Mit bezahlten Supervisions- und Reflexionsmöglichkeiten in der Arbeitszeit.
• ALLE Elementarpädagog*innen brauchen ein österreichweit einheitliches Gehaltsschema - zumindest in der Höhe von € 2.750,- pro Monat.
• ALLE Assistent*innen brauchen ein österreichweit einheitliches Gehalt, von dem man gut leben kann - zumindest in der Höhe von € 1.800 – pro Monat.
• ALLE Beschäftigten brauchen ein neues, einheitliches Ausbildungssystem für Leitungen - auf tertiärem Niveau, für gruppenführende Kräfte und für das unterstützende Personal - mit allen arbeitsrechtlichen Konsequenzen.
Zwischen diesen Ausbildungsformen ist auf eine hohe Durchlässigkeit zu achten.

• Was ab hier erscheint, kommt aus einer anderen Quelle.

Lemma mapR_append {X Y} (f : X → res Y) l1 l2 :
  mapR f (l1 ++ l2) = (x ← mapR f l1; y ← mapR f l2; Ret (x ++ y)).
Proof.
  induction l1 as [|x l1 IH]; cbn [app mapR]; [cbn; by destruct (mapR f l2)|].
  destruct (f x); cbn; [|done]. rewrite IH. destruct (mapR f l1); cbn; [|done]. by destruct (mapR f l2).
Qed.

(** Halving the range does not change what is selected, nor what is raised. *)
Lemma filterWithIndex_is_filter {A} (vec : list A) f : ∀ fuel low high depth,
  (0 ≤ low ≤ high)%Z → (0 ≤ depth)%Z → (12 - depth ≤ Z.of_nat fuel)%Z → 0 < fuel →
  filterWithIndex fuel vec f low (Some high) depth =
    (l ← mapR (λ ix, b ← f vec ix; if (b : bool) then x ← py_index vec ix; Ret [x] else Ret [])
           (xrange2 low high);
     Ret (concat l)).
Proof.
  induction fuel as [|fuel IH]; intros low high depth Hr Hd Hf Hp; [lia|]. cbn [filterWithIndex from_option id].
  rewrite (proj2 (Z.ltb_ge high 0)), (proj2 (Z.ltb_ge low 0)) by lia.
  destruct (Z.eqb_spec low high) as [->|Hne].
  { unfold xrange2. rewrite Z.sub_diag. done. }
  destruct ((low + 1 =? high) || (10 <? depth))%Z eqn:Hb; [done|].
  set (mid := ((low + high) / 2)%Z). assert (low ≤ mid ≤ high)%Z by (subst mid; Z.to_euclidean_division_equations; lia).
  rewrite (xrange2_split low mid high), mapR_append by lia.
  rewrite !IH by lia. destruct (mapR _ (xrange2 low mid)); cbn; [|done].
  destruct (mapR _ (xrange2 mid high)); cbn; [|done]. by rewrite concat_app.
Qed.

Lemma filter_whole {A} (vec : list A) f fuel low depth :
  filterWithIndex (S fuel) vec f low None depth =
  filterWithIndex (S fuel) vec f low (Some (Z.of_nat (length vec))) depth.
Proof. reflexivity. Qed.

Section uniqueness.
Context {A : Type} (lt : A → A → bool).

(** [lt] is a strict order, in which not being less is transitive. *)
Record weak_order : Prop := {
  wo_irrefl x : lt x x = false;
  wo_trans x y z : lt x y = true → lt y z = true → lt x z = true;
  wo_incomp x y z : lt x y = false → lt y z = false → lt x z = false }.

(** What is kept of a sequence after [x]. *)
Fixpoint kept (x : A) (l : list A) : list A :=
  match l with [] => [] | y :: l => if lt x y then y :: kept y l else kept y l end.

Lemma keep_loop vec : ∀ l k,
  drop (S k) vec = l → ∀ x, vec !! k = Some x →
  (l0 ← mapR (λ ix, b ← is_new lt vec ix; if (b : bool) then x ← py_index vec ix; Ret [x] else Ret [])
        (seqZ (Z.of_nat (S k)) (Z.of_nat (length l)));
   Ret (concat l0)) = Ret (kept x l).
Proof.
  induction l as [|y l IH]; intros k Hd x Hx; [done|].
  assert (Hy : vec !! S k = Some y).
  { rewrite <- (Nat.add_0_r (S k)), <- lookup_drop, Hd. done. }
  assert (Hd' : drop (S (S k)) vec = l).
  { replace (S (S k)) with (S k + 1) by lia. rewrite <- drop_drop, Hd. done. }
  cbn [length]. rewrite seqZ_cons by lia. cbn [mapR].
  assert (Hnew : is_new lt vec (Z.of_nat (S k)) = Ret (lt x y)).
  { unfold is_new. rewrite (proj2 (Z.ltb_ge _ 1)) by lia. rewrite !py_index_nonneg by lia.
    replace (Z.to_nat (Z.of_nat (S k) - 1)) with k by lia. rewrite Nat2Z.id, Hx, Hy. done. }
  rewrite Hnew. cbn [mbind res_bind]. specialize (IH (S k) Hd' y Hy).
  replace (Z.succ (Z.of_nat (S k))) with (Z.of_nat (S (S k))) by lia.
  replace (Z.pred (Z.of_nat (S (length l)))) with (Z.of_nat (length l)) by lia.
  cbn [kept]. destruct (lt x y).
  - rewrite py_index_nonneg, Nat2Z.id, Hy by lia. cbn [of_option mbind res_bind].
    destruct (mapR _ _); cbn in IH |- *; [|done]. injection IH as IH. by rewrite IH.
  - destruct (mapR _ _); cbn in IH |- *; [|done]. injection IH as IH. by rewrite IH.
Qed.

Lemma unique_keeps (sorted : list A → list A) vec :
  unique lt sorted vec true = Ret (match vec with [] => [] | x :: l => x :: kept x l end).
Proof.
  unfold unique. destruct vec as [|x l]; [done|].
  rewrite filter_whole, filterWithIndex_is_filter; [|split; lia|lia|vm_compute; congruence|lia]. unfold xrange2. rewrite Z.sub_0_r. cbn [length].
  rewrite seqZ_cons by lia. cbn [mapR]. pose proof (keep_loop (x :: l) l 0 eq_refl x eq_refl) as Hk.
  replace (Z.succ 0) with (Z.of_nat 1) by lia. replace (Z.pred (Z.of_nat (S (length l)))) with (Z.of_nat (length l)) by lia.
  cbn [is_new Z.ltb Z.compare mbind res_bind]. cbn in Hk |- *. destruct (mapR _ _); cbn in Hk |- *; [|done].
  injection Hk as Hk. rewrite <- Hk. reflexivity.
Qed.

• Die Elementarbildung braucht eine österreichweite Ausbildungsoffensive, um dem Personalmangel entgegen zu wirken – beispielsweise durch die flächendeckende Ausweitung des Best Practise Modells Kolleg “Change”.
Solch eine Ausbildung muss die Lebenshaltungskosten der Teilnehmer*innen abdecken und einen schnellen Zugang zur Praxis eröffnen.
• Es ist aus pädagogischer Sicht höchst an der Zeit, dass es unter den Beschäftigten der Elementarbildungseinrichtungen einen höheren Männeranteil gibt. Dementsprechend muss das Berufsbild beworben und attraktiviert werden."“
Der Unterrichtsausschuss hat den gegenständlichen Entschließungsantrag in seiner Sitzung am 05. Oktober 2021 in Verhandlung genommen. An der Debatte beteiligten sich außer der Berichterstatterin Abgeordneten Katharina Kucharowits die Abgeordneten Mag. Sibylle Hamann, Mag. Martina Künsberg Sarre, Claudia Plakolm und Brückl sowie der Bundesminister für Bildung, Wissenschaft und Forschung Dr. Heinz Fassmann. Anschließend vertagte der Unterrichtsausschuss die Beratungen mit Stimmenmehrheit (dafür: V, G, dagegen: S, F, N).
Der Unterrichtsausschuss hat die Beratungen über den gegenständlichen Entschließungsantrag in seiner Sitzung am 07. Dezember 2021 wiederaufgenommen. An der Debatte beteiligten sich die Abgeordneten Mag. Martina Künsberg Sarre, Elisabeth Feichtinger, BEd BEd, Mag. Sibylle Hamann, Hermann Brückl, MA, Kira Grünberg und Melanie Erasim, MSc. Anschließend vertagte der Unterrichtsausschuss abermals die Beratungen mit Stimmenmehrheit (dafür: V, G, dagegen: S, F, N).
Der Unterrichtsausschuss hat die Beratungen über den gegenständlichen Entschließungsantrag in seiner Sitzung am 05. Juli 2022 fortgesetzt. An der Debatte beteiligten sich die Abgeordneten Mag. Romana Deckenbacher Petra Tanzler, Mag. Martina Künsberg Sarre, Mag. Sibylle Hamann, Hermann Brückl, MA, Eva Maria Holzleitner, BSc, Norbert Sieber, MMag. Katharina Werner, Bakk., Katharina Kucharowits und Nico Marchetti sowie der Bundesminister für Bildung, Wissenschaft und Forschung Dr. Martin Polaschek.
Bei der Abstimmung fand der gegenständliche Entschließungsantrag der Abgeordneten Eva Maria Holzleitner, BSc, Kolleginnen und Kollegen nicht die Zustimmung der Ausschussmehrheit (für den Antrag: S, N, dagegen: V, F, G).
Zur Berichterstatterin für den Nationalrat wurde Abgeordnete Mag. Romana Deckenbacher gewählt.
Als Ergebnis seiner Beratungen stellt der Unterrichtsausschuss somit den Antrag, der Nationalrat wolle diesen Bericht zur Kenntnis nehmen.